Across these entries, how many lines contain the word "service"? Answer with only the number.
»»
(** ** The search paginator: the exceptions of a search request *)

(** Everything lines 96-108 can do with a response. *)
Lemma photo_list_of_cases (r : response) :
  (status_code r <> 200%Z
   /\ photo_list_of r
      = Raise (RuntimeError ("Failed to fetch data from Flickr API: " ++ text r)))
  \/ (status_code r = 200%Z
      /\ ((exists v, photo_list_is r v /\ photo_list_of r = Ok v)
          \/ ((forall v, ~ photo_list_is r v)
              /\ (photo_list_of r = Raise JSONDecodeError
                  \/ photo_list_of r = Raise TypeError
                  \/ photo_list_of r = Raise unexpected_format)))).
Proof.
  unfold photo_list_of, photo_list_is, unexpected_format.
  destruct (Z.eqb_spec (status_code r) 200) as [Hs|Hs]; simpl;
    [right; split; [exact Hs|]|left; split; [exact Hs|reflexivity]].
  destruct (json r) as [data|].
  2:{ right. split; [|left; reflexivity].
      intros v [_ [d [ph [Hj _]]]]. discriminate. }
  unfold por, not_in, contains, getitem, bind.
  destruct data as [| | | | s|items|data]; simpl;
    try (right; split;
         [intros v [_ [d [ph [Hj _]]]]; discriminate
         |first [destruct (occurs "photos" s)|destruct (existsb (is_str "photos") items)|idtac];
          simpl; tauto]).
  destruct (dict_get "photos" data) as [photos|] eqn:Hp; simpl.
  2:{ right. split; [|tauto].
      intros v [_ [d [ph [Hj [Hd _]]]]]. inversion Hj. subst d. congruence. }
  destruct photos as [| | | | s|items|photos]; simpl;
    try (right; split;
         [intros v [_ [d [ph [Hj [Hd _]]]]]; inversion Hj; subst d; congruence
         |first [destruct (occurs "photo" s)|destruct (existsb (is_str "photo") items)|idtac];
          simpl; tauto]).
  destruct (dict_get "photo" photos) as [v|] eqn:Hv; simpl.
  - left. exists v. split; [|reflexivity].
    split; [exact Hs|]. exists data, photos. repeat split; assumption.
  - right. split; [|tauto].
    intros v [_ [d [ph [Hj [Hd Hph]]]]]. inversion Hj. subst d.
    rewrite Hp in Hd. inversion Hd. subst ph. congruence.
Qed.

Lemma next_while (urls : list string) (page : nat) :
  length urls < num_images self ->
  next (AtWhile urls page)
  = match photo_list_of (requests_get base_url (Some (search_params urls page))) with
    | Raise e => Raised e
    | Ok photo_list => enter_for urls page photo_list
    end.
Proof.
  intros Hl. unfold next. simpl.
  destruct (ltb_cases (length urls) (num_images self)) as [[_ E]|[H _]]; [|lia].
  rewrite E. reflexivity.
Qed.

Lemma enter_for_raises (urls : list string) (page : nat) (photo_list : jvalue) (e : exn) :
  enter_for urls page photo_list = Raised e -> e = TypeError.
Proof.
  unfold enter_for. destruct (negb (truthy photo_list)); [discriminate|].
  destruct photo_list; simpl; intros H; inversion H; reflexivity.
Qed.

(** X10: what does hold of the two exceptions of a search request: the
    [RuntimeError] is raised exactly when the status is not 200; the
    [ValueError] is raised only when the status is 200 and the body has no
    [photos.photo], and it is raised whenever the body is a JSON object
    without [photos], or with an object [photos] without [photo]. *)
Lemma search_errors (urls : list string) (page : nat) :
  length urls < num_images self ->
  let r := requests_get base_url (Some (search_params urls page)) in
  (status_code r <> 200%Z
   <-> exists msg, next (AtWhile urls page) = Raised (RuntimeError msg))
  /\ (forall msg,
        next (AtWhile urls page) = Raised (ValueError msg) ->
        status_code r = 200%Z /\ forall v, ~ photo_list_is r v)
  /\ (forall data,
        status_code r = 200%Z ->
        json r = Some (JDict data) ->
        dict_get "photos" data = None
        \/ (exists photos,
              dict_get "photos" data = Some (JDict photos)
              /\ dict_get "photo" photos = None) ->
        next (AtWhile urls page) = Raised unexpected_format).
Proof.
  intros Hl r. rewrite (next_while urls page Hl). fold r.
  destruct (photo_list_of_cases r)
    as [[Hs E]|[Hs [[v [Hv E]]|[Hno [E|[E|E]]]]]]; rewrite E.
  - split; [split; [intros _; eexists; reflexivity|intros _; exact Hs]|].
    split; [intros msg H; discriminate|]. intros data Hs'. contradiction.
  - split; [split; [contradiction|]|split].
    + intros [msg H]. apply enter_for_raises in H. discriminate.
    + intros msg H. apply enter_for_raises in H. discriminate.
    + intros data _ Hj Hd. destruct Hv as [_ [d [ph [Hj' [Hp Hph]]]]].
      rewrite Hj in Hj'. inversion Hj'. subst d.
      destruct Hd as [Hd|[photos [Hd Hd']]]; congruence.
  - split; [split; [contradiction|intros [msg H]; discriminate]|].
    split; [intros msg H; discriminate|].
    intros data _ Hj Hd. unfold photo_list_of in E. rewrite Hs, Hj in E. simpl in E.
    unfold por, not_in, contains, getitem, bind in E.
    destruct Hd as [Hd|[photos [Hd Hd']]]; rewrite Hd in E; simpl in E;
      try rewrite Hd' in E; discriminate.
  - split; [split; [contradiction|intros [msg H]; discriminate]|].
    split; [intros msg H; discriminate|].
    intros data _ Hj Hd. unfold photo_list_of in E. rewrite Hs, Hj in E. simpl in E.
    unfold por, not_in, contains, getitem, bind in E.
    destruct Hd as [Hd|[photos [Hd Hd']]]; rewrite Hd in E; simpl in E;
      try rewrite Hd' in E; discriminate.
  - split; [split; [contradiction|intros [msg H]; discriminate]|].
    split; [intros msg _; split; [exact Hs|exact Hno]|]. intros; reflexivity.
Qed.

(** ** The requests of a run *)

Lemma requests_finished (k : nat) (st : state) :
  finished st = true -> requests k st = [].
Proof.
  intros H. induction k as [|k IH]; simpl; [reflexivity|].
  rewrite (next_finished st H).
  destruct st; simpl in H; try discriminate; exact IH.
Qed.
««
»»
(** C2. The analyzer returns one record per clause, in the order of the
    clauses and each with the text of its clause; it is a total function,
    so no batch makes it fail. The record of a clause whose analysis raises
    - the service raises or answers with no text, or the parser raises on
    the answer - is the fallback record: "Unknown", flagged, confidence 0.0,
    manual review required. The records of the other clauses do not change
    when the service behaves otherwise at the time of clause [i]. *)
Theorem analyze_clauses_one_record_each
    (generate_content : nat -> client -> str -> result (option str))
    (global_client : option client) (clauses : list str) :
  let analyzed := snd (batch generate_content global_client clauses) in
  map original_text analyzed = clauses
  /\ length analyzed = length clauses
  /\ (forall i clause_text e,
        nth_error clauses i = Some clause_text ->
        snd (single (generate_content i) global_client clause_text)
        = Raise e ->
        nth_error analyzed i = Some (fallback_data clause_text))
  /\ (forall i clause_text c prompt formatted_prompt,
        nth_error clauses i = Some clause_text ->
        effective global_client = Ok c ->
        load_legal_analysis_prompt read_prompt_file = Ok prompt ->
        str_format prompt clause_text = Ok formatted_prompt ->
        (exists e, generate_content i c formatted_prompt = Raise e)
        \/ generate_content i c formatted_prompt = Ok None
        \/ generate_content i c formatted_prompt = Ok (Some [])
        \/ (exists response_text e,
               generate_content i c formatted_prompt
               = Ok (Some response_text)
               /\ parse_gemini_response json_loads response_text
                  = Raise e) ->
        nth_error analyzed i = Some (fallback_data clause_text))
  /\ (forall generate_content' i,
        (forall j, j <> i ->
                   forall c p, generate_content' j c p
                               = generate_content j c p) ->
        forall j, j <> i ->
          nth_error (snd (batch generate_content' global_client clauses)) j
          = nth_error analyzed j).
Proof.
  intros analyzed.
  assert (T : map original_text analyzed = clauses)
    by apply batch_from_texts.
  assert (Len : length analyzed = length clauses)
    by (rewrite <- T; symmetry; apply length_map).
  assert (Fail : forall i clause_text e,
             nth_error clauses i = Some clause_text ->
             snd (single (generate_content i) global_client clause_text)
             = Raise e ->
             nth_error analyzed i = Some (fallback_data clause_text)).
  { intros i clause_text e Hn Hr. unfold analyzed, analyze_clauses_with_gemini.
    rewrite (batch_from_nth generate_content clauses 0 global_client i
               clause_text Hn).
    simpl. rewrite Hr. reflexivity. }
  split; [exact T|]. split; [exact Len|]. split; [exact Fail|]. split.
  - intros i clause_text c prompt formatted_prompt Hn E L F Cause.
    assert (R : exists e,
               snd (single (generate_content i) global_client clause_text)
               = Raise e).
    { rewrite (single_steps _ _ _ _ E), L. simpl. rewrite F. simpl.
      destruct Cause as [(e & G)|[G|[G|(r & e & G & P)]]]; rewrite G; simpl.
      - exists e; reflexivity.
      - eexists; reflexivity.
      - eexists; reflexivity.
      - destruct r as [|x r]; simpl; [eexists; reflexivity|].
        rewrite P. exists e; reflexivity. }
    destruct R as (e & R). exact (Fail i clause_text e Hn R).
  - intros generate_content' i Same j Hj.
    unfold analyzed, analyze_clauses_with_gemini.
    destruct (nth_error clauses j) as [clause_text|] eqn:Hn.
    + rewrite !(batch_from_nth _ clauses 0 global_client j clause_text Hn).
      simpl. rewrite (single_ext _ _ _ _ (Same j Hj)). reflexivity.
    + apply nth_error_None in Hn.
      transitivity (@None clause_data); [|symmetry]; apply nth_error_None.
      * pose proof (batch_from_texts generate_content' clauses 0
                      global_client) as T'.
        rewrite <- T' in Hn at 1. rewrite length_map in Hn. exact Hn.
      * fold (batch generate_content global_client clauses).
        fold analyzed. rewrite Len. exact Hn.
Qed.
««
»»
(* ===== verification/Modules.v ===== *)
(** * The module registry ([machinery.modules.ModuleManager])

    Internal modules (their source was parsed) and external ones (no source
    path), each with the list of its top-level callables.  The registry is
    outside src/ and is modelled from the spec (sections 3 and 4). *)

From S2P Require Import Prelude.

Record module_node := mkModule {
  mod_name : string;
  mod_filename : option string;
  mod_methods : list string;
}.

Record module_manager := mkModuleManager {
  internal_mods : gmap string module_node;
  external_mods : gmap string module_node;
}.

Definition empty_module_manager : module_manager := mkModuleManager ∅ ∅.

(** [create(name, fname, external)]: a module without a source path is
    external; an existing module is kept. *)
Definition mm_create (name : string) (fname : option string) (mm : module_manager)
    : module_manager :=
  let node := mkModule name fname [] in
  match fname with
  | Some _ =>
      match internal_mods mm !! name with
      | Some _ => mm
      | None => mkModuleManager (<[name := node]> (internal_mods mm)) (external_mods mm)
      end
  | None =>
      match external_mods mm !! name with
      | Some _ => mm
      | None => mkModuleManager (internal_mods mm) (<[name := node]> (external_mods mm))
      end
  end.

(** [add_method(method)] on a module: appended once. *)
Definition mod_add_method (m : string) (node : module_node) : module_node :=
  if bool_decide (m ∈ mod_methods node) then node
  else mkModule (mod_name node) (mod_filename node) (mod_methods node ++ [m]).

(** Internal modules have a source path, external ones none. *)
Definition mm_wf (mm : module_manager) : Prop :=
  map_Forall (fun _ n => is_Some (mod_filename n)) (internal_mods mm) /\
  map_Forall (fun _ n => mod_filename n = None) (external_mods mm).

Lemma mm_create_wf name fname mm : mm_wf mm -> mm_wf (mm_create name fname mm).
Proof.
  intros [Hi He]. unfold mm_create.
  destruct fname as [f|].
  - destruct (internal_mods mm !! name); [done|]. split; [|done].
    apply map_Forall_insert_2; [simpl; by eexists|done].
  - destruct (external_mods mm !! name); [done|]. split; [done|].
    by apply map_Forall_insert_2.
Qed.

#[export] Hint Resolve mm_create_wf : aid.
««
Response box
2